DATA FOR THE TASK
(* ===== verification/SessionOpen.v ===== *)
(** * Opening a session

    [session_obj_open] opens the devices of the attached interfaces one after the
    other, the first with the graph of the session.  [opening] is the invariant on
    the way: each device has as many more references as interfaces opened on it. *)

From S2P Require Export SessionProps.
Open Scope Z_scope.
#[export] Set Default Goal Selector "!".

(** ** References by interfaces *)

Definition opened_on_dev (a : aif) (k : nat) : bool :=
  bool_decide (aif_st a = AIF_OPENED) && bool_decide (aif_dev a = Some k).
Definition one_if (b : bool) : Z := if b then 1 else 0.

(** How many of the interfaces are opened on device [k]. *)
Fixpoint opened_on (l : list aif) (k : nat) : Z :=
  match l with
  | [] => 0
  | a :: l => one_if (opened_on_dev a k) + opened_on l k
  end.

Lemma opened_on_pos l k : 0 <= opened_on l k.
Proof. induction l as [|a l IH]; cbn; [done|]. destruct (opened_on_dev a k); cbn; lia. Qed.

Lemma opened_on_insert l j a b k : l !! j = Some a ->
  opened_on (<[j := b]> l) k = opened_on l k - one_if (opened_on_dev a k) + one_if (opened_on_dev b k).
Proof.
  revert j. induction l as [|c l IH]; intros [|j] Hj; try done; simpl in *; [simplify_eq; lia|]. rewrite (IH j Hj). lia.
Qed.

Lemma opened_on_lookup l j a k : l !! j = Some a -> opened_on_dev a k = true -> 1 <= opened_on l k.
Proof.
  revert j. induction l as [|c l IH]; intros [|j] Hj Ha; try done; cbn in *.
  - simplify_eq. rewrite Ha. pose proof (opened_on_pos l k). cbn. lia.
  - pose proof (IH j Hj Ha). destruct (opened_on_dev c k); cbn; lia.
Qed.
(** Its leg leaves the graph, then its device is closed. *)
Lemma wp_session_disconnect i j c p s a g go dv d w (Q : Z -> world -> Prop) :
  w_pool w = Some p -> p !! i = Some s -> ses_aifs s !! j = Some a -> ses_graph s = Some g ->
  w_graphs w !! g = Some (Some go) -> aif_dev a = Some dv -> w_devs w !! dv = Some (Some d) ->
  all_ok [ses_meta s; aif_meta a; dev_meta d] -> locks_free w ->
  (forall merged props r1 go' evs r d' m pevs w',
     merged_from [ses_meta s; aif_meta a; dev_meta d] merged -> (c = 1 -> merged_from [aif_meta a; dev_meta d] props) ->
     graph_trans (leg_op c merged props) go r1 go' evs -> dev_trans DClose d r d' m -> dev_calls DClose d r d' pevs ->
     audio_events (w_trace w') = pevs ++ evs ++ audio_events (w_trace w) ->
     w_pool w' = Some p -> w_graphs w' = <[g := Some go']> (w_graphs w) -> w_devs w' = <[dv := Some d']> (w_devs w) ->
     w_held w' = w_held w -> Q r w') ->
  wp (session_disconnect_aif i j c) Q w.
Proof using Halloc.
  intros Hp Hs Ha Hg Hgo Hdv Hd Hok Hfree HQ. unfold session_disconnect_aif.
  apply wpg_bind. eapply wpg_read_sess; [done..|]. apply wpg_bind. eapply wpg_read_aif; [done..|].
  assert (Hmeta : forall w' (R : meta_data -> world -> Prop), w_devs w' = w_devs w -> R (dev_meta d) w' -> wp (aif_dev_meta a) R w').
  { intros w' R E HR. unfold aif_dev_meta. rewrite Hdv. apply wpg_bind, wpg_ret, wpg_bind.
    eapply wpg_read_dev; [by rewrite E|]. by apply wpg_ret. }
  apply wpg_bind. unfold merge_sess_aif. apply wpg_bind. eapply wpg_read_sess; [done..|]. apply wpg_bind.
  eapply wpg_read_aif; [done..|]. apply wpg_bind, Hmeta; [done|]. apply (wp_merge_live Halloc); [done|]. intros merged k Hm.
  (* the device, once the graph was told *)
  assert (Hend : forall props r1 go' calls k1 w1, (c = 1 -> merged_from [aif_meta a; dev_meta d] props) ->
    graph_trans (leg_op c merged props) go r1 go' calls -> graph_effect g go' calls (set_w_allocs k1 w) w1 ->
    wp (device_close (aif_dev a)) Q w1).
  { intros props r1 go' calls k1 w1 Hpr Ht (Hgs & Hf & Htr). rewrite Hdv.
    change (device_close (Some dv)) with (run_dev DClose dv).
    eapply wp_run_dev_calls; [rewrite (gf_devs _ _ _ Hf); exact Hd| |].
    { rewrite (gf_held _ _ _ Hf). by apply locks_free_dev. }
    intros r d' m pevs w2 Hdt (Hds & _ & Hsame) Hev Hcalls. eapply HQ; [exact Hm|exact Hpr|exact Ht|exact Hdt|exact Hcalls|..].
    - rewrite Hev, Htr, audio_events_app. by rewrite (graph_trans_audio _ _ _ _ _ Ht).
    - rewrite (sbd_pool _ _ Hsame), (gf_pool _ _ _ Hf). exact Hp.
    - rewrite (sbd_graphs _ _ Hsame). exact Hgs.
    - rewrite Hds, (gf_devs _ _ _ Hf). done.
    - rewrite (sbd_held _ _ Hsame), (gf_held _ _ _ Hf). done. }
  rewrite Hg. destruct (c =? 1) eqn:Ec.
  - apply wpg_bind, Hmeta; [done|]. apply wpg_bind, (wp_merge_live Halloc); [by inversion Hok|]. intros props k2 Hpr.
    apply wpg_bind. change (graph_stop (Some g) (Some ?x)) with (run_graph (GrStop (Some x)) g).
    eapply wp_run_graph; [exact Hgo|by apply locks_free_graph| |].
    { apply meta_ok_mix; [apply Hm|apply Hpr]. }
    intros r1 go' calls w1 Ht He. eapply (Hend props); [done| |exact He]. unfold leg_op. rewrite Ec. exact Ht.
  - apply wpg_bind. change (graph_remove (Some g) merged) with (run_graph (GrRemove merged) g).
    eapply wp_run_graph; [exact Hgo|by apply locks_free_graph| |].
    { apply Hm. }
    intros r1 go' calls w1 Ht He. eapply (Hend meta_zero); [lia| |exact He]. unfold leg_op. rewrite Ec. exact Ht.
Qed.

WHAT IS NEEDED
From top to bottom, please output the material exactly.

ANSWER AREA
(* ===== verification/SessionOpen.v ===== *)
(** * Opening a session

    [session_obj_open] opens the devices of the attached interfaces one after the
    other, the first with the graph of the session.  [opening] is the invariant on
    the way: each device has as many more references as interfaces opened on it. *)

From S2P Require Export SessionProps.
Open Scope Z_scope.
#[export] Set Default Goal Selector "!".

(** ** References by interfaces *)

Definition opened_on_dev (a : aif) (k : nat) : bool :=
  bool_decide (aif_st a = AIF_OPENED) && bool_decide (aif_dev a = Some k).
Definition one_if (b : bool) : Z := if b then 1 else 0.

(** How many of the interfaces are opened on device [k]. *)
Fixpoint opened_on (l : list aif) (k : nat) : Z :=
  match l with
  | [] => 0
  | a :: l => one_if (opened_on_dev a k) + opened_on l k
  end.

Lemma opened_on_pos l k : 0 <= opened_on l k.
Proof. induction l as [|a l IH]; cbn; [done|]. destruct (opened_on_dev a k); cbn; lia. Qed.

Lemma opened_on_insert l j a b k : l !! j = Some a ->
  opened_on (<[j := b]> l) k = opened_on l k - one_if (opened_on_dev a k) + one_if (opened_on_dev b k).
Proof.
  revert j. induction l as [|c l IH]; intros [|j] Hj; try done; simpl in *; [simplify_eq; lia|]. rewrite (IH j Hj). lia.
Qed.

Lemma opened_on_lookup l j a k : l !! j = Some a -> opened_on_dev a k = true -> 1 <= opened_on l k.
Proof.
  revert j. induction l as [|c l IH]; intros [|j] Hj Ha; try done; cbn in *.
  - simplify_eq. rewrite Ha. pose proof (opened_on_pos l k). cbn. lia.
  - pose proof (IH j Hj Ha). destruct (opened_on_dev c k); cbn; lia.
Qed.
(** Its leg leaves the graph, then its device is closed. *)
Lemma wp_session_disconnect i j c p s a g go dv d w (Q : Z -> world -> Prop) :
  w_pool w = Some p -> p !! i = Some s -> ses_aifs s !! j = Some a -> ses_graph s = Some g ->
  w_graphs w !! g = Some (Some go) -> aif_dev a = Some dv -> w_devs w !! dv = Some (Some d) ->
  all_ok [ses_meta s; aif_meta a; dev_meta d] -> locks_free w ->
  (forall merged props r1 go' evs r d' m pevs w',
     merged_from [ses_meta s; aif_meta a; dev_meta d] merged -> (c = 1 -> merged_from [aif_meta a; dev_meta d] props) ->
     graph_trans (leg_op c merged props) go r1 go' evs -> dev_trans DClose d r d' m -> dev_calls DClose d r d' pevs ->
     audio_events (w_trace w') = pevs ++ evs ++ audio_events (w_trace w) ->
     w_pool w' = Some p -> w_graphs w' = <[g := Some go']> (w_graphs w) -> w_devs w' = <[dv := Some d']> (w_devs w) ->
     w_held w' = w_held w -> Q r w') ->
  wp (session_disconnect_aif i j c) Q w.
Proof using Halloc.
  intros Hp Hs Ha Hg Hgo Hdv Hd Hok Hfree HQ. unfold session_disconnect_aif.
  apply wpg_bind. eapply wpg_read_sess; [done..|]. apply wpg_bind. eapply wpg_read_aif; [done..|].
  assert (Hmeta : forall w' (R : meta_data -> world -> Prop), w_devs w' = w_devs w -> R (dev_meta d) w' -> wp (aif_dev_meta a) R w').
  { intros w' R E HR. unfold aif_dev_meta. rewrite Hdv. apply wpg_bind, wpg_ret, wpg_bind.
    eapply wpg_read_dev; [by rewrite E|]. by apply wpg_ret. }
  apply wpg_bind. unfold merge_sess_aif. apply wpg_bind. eapply wpg_read_sess; [done..|]. apply wpg_bind.
  eapply wpg_read_aif; [done..|]. apply wpg_bind, Hmeta; [done|]. apply (wp_merge_live Halloc); [done|]. intros merged k Hm.
  (* the device, once the graph was told *)
  assert (Hend : forall props r1 go' calls k1 w1, (c = 1 -> merged_from [aif_meta a; dev_meta d] props) ->
    graph_trans (leg_op c merged props) go r1 go' calls -> graph_effect g go' calls (set_w_allocs k1 w) w1 ->
    wp (device_close (aif_dev a)) Q w1).
  { intros props r1 go' calls k1 w1 Hpr Ht (Hgs & Hf & Htr). rewrite Hdv.
    change (device_close (Some dv)) with (run_dev DClose dv).
    eapply wp_run_dev_calls; [rewrite (gf_devs _ _ _ Hf); exact Hd| |].
    { rewrite (gf_held _ _ _ Hf). by apply locks_free_dev. }
    intros r d' m pevs w2 Hdt (Hds & _ & Hsame) Hev Hcalls. eapply HQ; [exact Hm|exact Hpr|exact Ht|exact Hdt|exact Hcalls|..].
    - rewrite Hev, Htr, audio_events_app. by rewrite (graph_trans_audio _ _ _ _ _ Ht).
    - rewrite (sbd_pool _ _ Hsame), (gf_pool _ _ _ Hf). exact Hp.
    - rewrite (sbd_graphs _ _ Hsame). exact Hgs.
    - rewrite Hds, (gf_devs _ _ _ Hf). done.
    - rewrite (sbd_held _ _ Hsame), (gf_held _ _ _ Hf). done. }
  rewrite Hg. destruct (c =? 1) eqn:Ec.
  - apply wpg_bind, Hmeta; [done|]. apply wpg_bind, (wp_merge_live Halloc); [by inversion Hok|]. intros props k2 Hpr.
    apply wpg_bind. change (graph_stop (Some g) (Some ?x)) with (run_graph (GrStop (Some x)) g).
    eapply wp_run_graph; [exact Hgo|by apply locks_free_graph| |].
    { apply meta_ok_mix; [apply Hm|apply Hpr]. }
    intros r1 go' calls w1 Ht He. eapply (Hend props); [done| |exact He]. unfold leg_op. rewrite Ec. exact Ht.
  - apply wpg_bind. change (graph_remove (Some g) merged) with (run_graph (GrRemove merged) g).
    eapply wp_run_graph; [exact Hgo|by apply locks_free_graph| |].
    { apply Hm. }
    intros r1 go' calls w1 Ht He. eapply (Hend meta_zero); [lia| |exact He]. unfold leg_op. rewrite Ec. exact Ht.
Qed.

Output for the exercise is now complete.